Extracted material Block Start

(** What one call of [try_next_frame] does to the decoder, for any bytes.  A
    frame has a 32-bit identifier, a payload below the 8 MiB limit (a compressed
    packet cannot expand beyond it), and its bytes leave the buffer.  "Need more
    data" changes nothing, and it is never the answer once the buffer holds the
    largest frame, so a peer cannot make the buffer grow without bound.  No answer
    changes the compression mode. *)
Theorem try_next_frame_bounds `{Zlib} (d : PacketDecoder) :
  match try_next_frame d with
  | (Ok (Some f), d') =>
      in_s 32 (frame_id f) ∧ zlen (payload f) < MAX_PACKET_DATA_SIZE ∧
      zlen (dec_buf d') < zlen (dec_buf d) ∧ dec_threshold d' = dec_threshold d
  | (Ok None, d') => d' = d ∧ zlen (dec_buf d) < 5 + MAX_PACKET_SIZE
  | (Err e, d') => dec_threshold d' = dec_threshold d
  end.
Proof.
  unfold try_next_frame.
  destruct (VarInt_decode_partial (dec_buf d)) as [[n k]|[]] eqn:E; [| |done].
  2:{ apply VarInt_decode_partial_incomplete in E. unfold MAX_PACKET_SIZE. split; [done|lia]. }
  apply VarInt_decode_partial_Ok in E as (_&Hk&Hkl).
  case_decide as H1; [done|]. case_decide as H2; [done|]. case_decide as H3.
  { split; [done|lia]. }
  cbn [dec_threshold]. destruct (decode_packet _ _) as [f|e] eqn:E; [|done]. simpl.
  apply decode_packet_bounds in E as [Hid Hp].
  - split; [done|]. split; [done|]. split; [|done].
    unfold zlen in *. rewrite !length_drop. lia.
  - unfold zlen, MAX_PACKET_SIZE, MAX_PACKET_DATA_SIZE in *.
    rewrite length_take, length_drop. lia.
Qed.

Extracted material Block End

Work to complete: All lines of the records above that carry the word "split" should be listed.

Solved exercise:
  2:{ apply VarInt_decode_partial_incomplete in E. unfold MAX_PACKET_SIZE. split; [done|lia]. }
  { split; [done|lia]. }
  - split; [done|]. split; [done|]. split; [|done].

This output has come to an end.